`list()` constructor and `__len__` method

Python 3.12.2

class A:
    def __iter__(self):
        for i in range(8):
            yield i
    def __len__(self):
        raise NotImplementedError
a = A()
list(a)
NotImplementedError                       Traceback (most recent call last)
Cell In[30], line 8
      6         raise NotImplementedError
      7 a = A()
----> 8 list(a)
      9 len(a)

Cell In[30], line 6, in A.__len__(self)
      5 def __len__(self):
----> 6     raise NotImplementedError

NotImplementedError: 

but

class A:
    def __iter__(self):
        for i in range(8):
            yield i
a = A()
list(a)
[0, 1, 2, 3, 4, 5, 6, 7]

Could we handle NotImplementedError, NotImplemented?

What would be the use case for this?

The purpose of NotImplemented and NotImplementedError is to work with the cooperative protocol for binary operators (getting the length of a sequence is unary), or to mark something as explicitly not supported - in particular, in abstract base classes.

There’s no reason to add a __len__ that raises NotImplementedError (or returns NotImplemented) in pretty much any ordinary code, and certainly not in cases where the result of just leaving it undefined would do the right thing.

:slight_smile: I’m talking about not my code.

Please take into account that len(a) isn’t necessarily needed for list(a), is it?

Hi Alexander, it’s possible to adjust your code a couple of different ways and avoid the NotImplementedError.

class A:
    def __iter__(self):
        for i in range(8):
            yield i
    def __len__(self):
        raise NotImplementedError
        
        
list(iter(A()))


[x for x in A()]
1 Like

The comment here argues for not implementing __len__, which seems like a perfectly sound argument here and matches the advice you’re being given. And it’s what the code you quoted does. So what’s the problem?

1 Like

How is raising NotImplementedError here different from raising a TypeError? That’s how Numpy behaves when calling len() on a 0-d array (and the same exception as calling, e.g., len(4)).

Please take into account that len(a) isn’t necessarily needed for list(a) , is it?

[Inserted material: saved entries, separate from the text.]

(** The bytes are counted in. *)
Lemma commit_ok Q d A x R : fill Q d A x R -> forall k n f p b, lseg (heap b) p (spread Q d) None -> load f b = Ok p ->
  NoDup (ids Q) -> Forall (fun y => good_chain y.2) Q -> 0 < StdString.size d <= n -> n <= cap (take k Q) ->
  exists h, commit_loop (length (vecs_of k n Q)) f (StdString.size d) b = Ok (set_datap (datap_from f (A ++ [x])) (with_heap h b)) /\
    lseg h p (A ++ x :: R) None /\ (forall y, y ∉ ids Q -> h !! y = heap b !! y) /\ (forall y, is_Some (h !! y) -> is_Some (heap b !! y)).
Proof.
  induction 1 as [c ch Q d Hle|c ch Q d A x R Hgt Hf IH]; intros k n f p b Hs Hload Hn Hg Hd Hk;
    (destruct k as [|k]; [change (n <= 0) in Hk; lia |]); cbn [vecs_of]; rewrite (proj2 (Z.ltb_lt 0 n)) by lia; cbn [length commit_loop];
    rewrite Hload; cbn [mbind res_bind spread lseg] in *; destruct Hs as (-> & Hc & Hs); cbn [not_null mbind res_bind];
    rewrite (deref_ok c _ b Hc); cbn [mbind res_bind]; apply Forall_cons in Hg as [Hgc Hg]; cbn [snd] in Hgc;
    rewrite written_space by done; destruct (space_len _ Hgc) as [_ Hsp]; rewrite (proj2 (Z.ltb_ge _ (space ch))) by (unfold EVBUFFER_CHAIN_MAX; lia);
    cbn [ids map fst] in Hn; apply NoDup_cons in Hn as [Hcn Hn]; pose proof (good_small _ Hgc) as Hsm.
  - rewrite (proj2 (Z.ltb_ge (space ch) _)) by lia.
    assert (take (Z.to_nat (space ch)) d = d) as Et by (apply take_ge; unfold StdString.size in *; lia).
    assert (drop (Z.to_nat (space ch)) d = []) as Ed by (apply drop_ge; unfold StdString.size in *; lia). rewrite Et, Ed, spread_nil in * by done.
    change (off (written d ch)) with (off ch). rewrite u64_small by lia. cbn [app datap_from].
    eexists. split; [reflexivity |]. split; [| split].
    + cbn [lseg app]. split; [done |]. split; [apply lookup_insert_eq | by apply lseg_insert].
    + intros y [Hy _]%not_elem_of_cons. by apply lookup_insert_ne.
    + intros y Hy. destruct (decide (y = c)) as [->|]; [by eexists | by rewrite lookup_insert_ne in Hy].
  - rewrite (proj2 (Z.ltb_lt (space ch) _)) by lia. change (off (written _ ch)) with (off ch). rewrite u64_small by lia.
    assert (StdString.size (take (Z.to_nat (space ch)) d) = space ch) as Es by (unfold StdString.size in *; rewrite length_take; lia).
    assert (StdString.size (drop (Z.to_nat (space ch)) d) = StdString.size d - space ch) as Er by (unfold StdString.size in *; rewrite length_drop; lia).
    set (ch2 := with_bytes _ (off ch + space ch) _ _). assert (ch2 = appended (take (Z.to_nat (space ch)) d) ch) as E2 by (unfold ch2, appended; by rewrite Es).
    cbn [take cap foldr] in Hk. fold (cap (take k Q)) in Hk. cbn [snd] in Hk.
    destruct (IH k (n - Z.min n (space ch)) (Next c) (next ch) (put_chain c ch2 b)) as (h & E & Hl & Hoth & Hsome); try done; try lia.
    + apply lseg_insert; [by rewrite spread_ids | exact Hs].
    + unfold load. rewrite (deref_ok c ch2) by apply lookup_insert_eq. done.
    + exists h. rewrite <- Er, E. split; [| split; [| split]].
      * do 2 f_equal. cbn [app]. by destruct A.
      * cbn [app lseg]. split; [done |]. split; [| exact Hl]. rewrite Hoth by done. rewrite <- E2. apply lookup_insert_eq.
      * intros y [Hyc Hy]%not_elem_of_cons. rewrite Hoth by done. by apply lookup_insert_ne.
      * intros y Hy%Hsome. cbn in Hy. destruct (decide (y = c)) as [->|]; [by eexists | by rewrite lookup_insert_ne in Hy].
Qed.

Lemma datap_prefix P L prev : L <> [] -> datap_from prev (P ++ L) = datap_from (match last_id P with Some a => Next a | None => prev end) L.
Proof.
  intros HL. destruct P as [|p P _] using rev_ind; [done |]. rewrite last_id_ids, ids_app. change (ids [p]) with [p.1]. rewrite last_snoc.
  revert prev. induction P as [|[a ach] P IH]; intros prev; cbn [app].
  - destruct p as [c ch]. by destruct L.
  - rewrite <- (IH (Next a)). by destruct ((P ++ [p]) ++ L) eqn:E; [destruct P |].
Qed.

(** The chains that get the bytes, and those before. *)
Record ready (b : evbuffer) (f : field) (P : list node) (y : node) (E : list node) : Prop := {
  rd_first : first_with_space b = Ok f;
  rd_load : load f b = Ok (Some y.1);
  rd_field : f = datap_from First (P ++ [y]);
  rd_seg : lseg (heap b) (first b) (P ++ y :: E) None;
  rd_nodup : NoDup (ids (P ++ y :: E));
  rd_good : Forall (fun x => good_chain x.2) (P ++ y :: E);
  rd_data : Forall (fun x => 0 < node_off x) P;
  rd_empty : Forall (fun x => node_off x = 0) E;
  rd_space : Forall (fun x => 0 < space x.2) (y :: E);
  rd_contents : contents b = bytes_of P ++ node_bytes y;
  rd_last : lastp b = last_id (P ++ y :: E)
}.

Lemma empty_space E : Forall (fun x => good_chain x.2) E -> Forall (fun x => node_off x = 0) E -> Forall (fun x => 0 < space x.2) E.
Proof. induction 1 as [|x E Hx _ IH]; intros He; [done |]. apply Forall_cons in He as [Ho He]. constructor; [by apply space_empty | by apply IH]. Qed.

Lemma room_ready b P c ch E : target b P c ch E -> room c ch E <> [] ->
  exists f P' y E', ready b f P' y E' /\ room c ch E = y :: E'.
Proof.
  intros Ht Hne. pose proof (target_good _ _ _ _ _ Ht) as Hg. destruct (space_len _ Hg) as [Esp Hsp]. pose proof (target_contents _ _ _ _ _ Ht) as Hc.
  pose proof (target_load _ _ _ _ _ Ht) as Hl. pose proof (target_lookup _ _ _ _ _ Ht) as Hch. pose proof (target_tail _ _ _ _ _ Ht) as (Hs & _ & _ & HgE & _).
  assert (first_with_space b = Ok (if space ch =? 0 then Next c else last_with_datap b)) as Ef.
  { unfold first_with_space. rewrite Hl. cbn [mbind res_bind]. rewrite (deref_ok c ch) by done. cbn [mbind res_bind]. by rewrite Esp. }
  unfold room in *. pose proof (empty_space E HgE (tg_empty _ _ _ _ _ Ht)) as HspE. destruct (Z.eqb_spec (space ch) 0) as [E0|E0].
  - destruct E as [|y E]; [done |]. exists (Next c), (P ++ [(c, ch)]), y, E. split; [| done].
    assert (0 < off ch) as Ho.
    { pose proof (gc_off _ Hg). destruct (decide (off ch = 0)) as [Eo|]; [destruct (space_empty _ Hg Eo); lia | lia]. }
    assert (EL : (P ++ [(c, ch)]) ++ y :: E = P ++ (c, ch) :: y :: E) by by rewrite <- app_assoc.
    destruct Ht. apply Forall_cons in tg_empty as [Hy HE]. constructor; rewrite ?EL; try done.
    + unfold load. rewrite (deref_ok c ch) by done. cbn [mbind res_bind]. destruct y as [cy chy]. by destruct Hs as (-> & _).
    + rewrite datap_snoc, last_id_ids, ids_app. change (ids [(c, ch)]) with [c]. by rewrite last_snoc.
    + apply Forall_app. split; [done |]. by constructor.
    + rewrite Hc, bytes_of_app, bytes_of_cons. change (bytes_of []) with (@nil ascii).
      assert (node_bytes y = []) as -> by (unfold node_bytes, node_off in *; by rewrite Hy). by rewrite !app_nil_r.
  - exists (last_with_datap b), P, (c, ch), E. split; [| done]. destruct Ht. constructor; try done. constructor; [cbn; lia | done].
Qed.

If the __len__ is there, Python reasonably assumes the length is known, and uses it. This enables a much faster allocation of a known finite amount of memory on the stack, instead of consuming the entire iterator, then copying it all afterwards to the memory region only once it can be allocated in bulk, or having to construct the list machinery around the cached iterator items on the fly only as they’re yielded.

Python should not compromise performance (in construction of a fundamental data structure) for the edge case of an method implementation, that returns NotImplemented.

Use one of my two work arounds, just don’t implement the method at all, or make it an abstract method.

Paul, thanks for reply!

Well if we read NotImplementedError as “is not applicable” rather than “is not implemented, and is unknown if applicable” - so it’s not a problem :slight_smile:

I supposed: the NotImplementedError/NotImplemented - “is not implemented, and is unknown if applicable”; the method absence - “is not applicable (don’t rely on)”.

James, thanks for reply!

Yes but

If the __len__ is there, Python reasonably assumes the length is known,

Okay, __len__ is there but the length is unknown.

Well as I said above, NotImplemented doesn’t mean “not implemented”, right… Okay, it’s just a terminology question.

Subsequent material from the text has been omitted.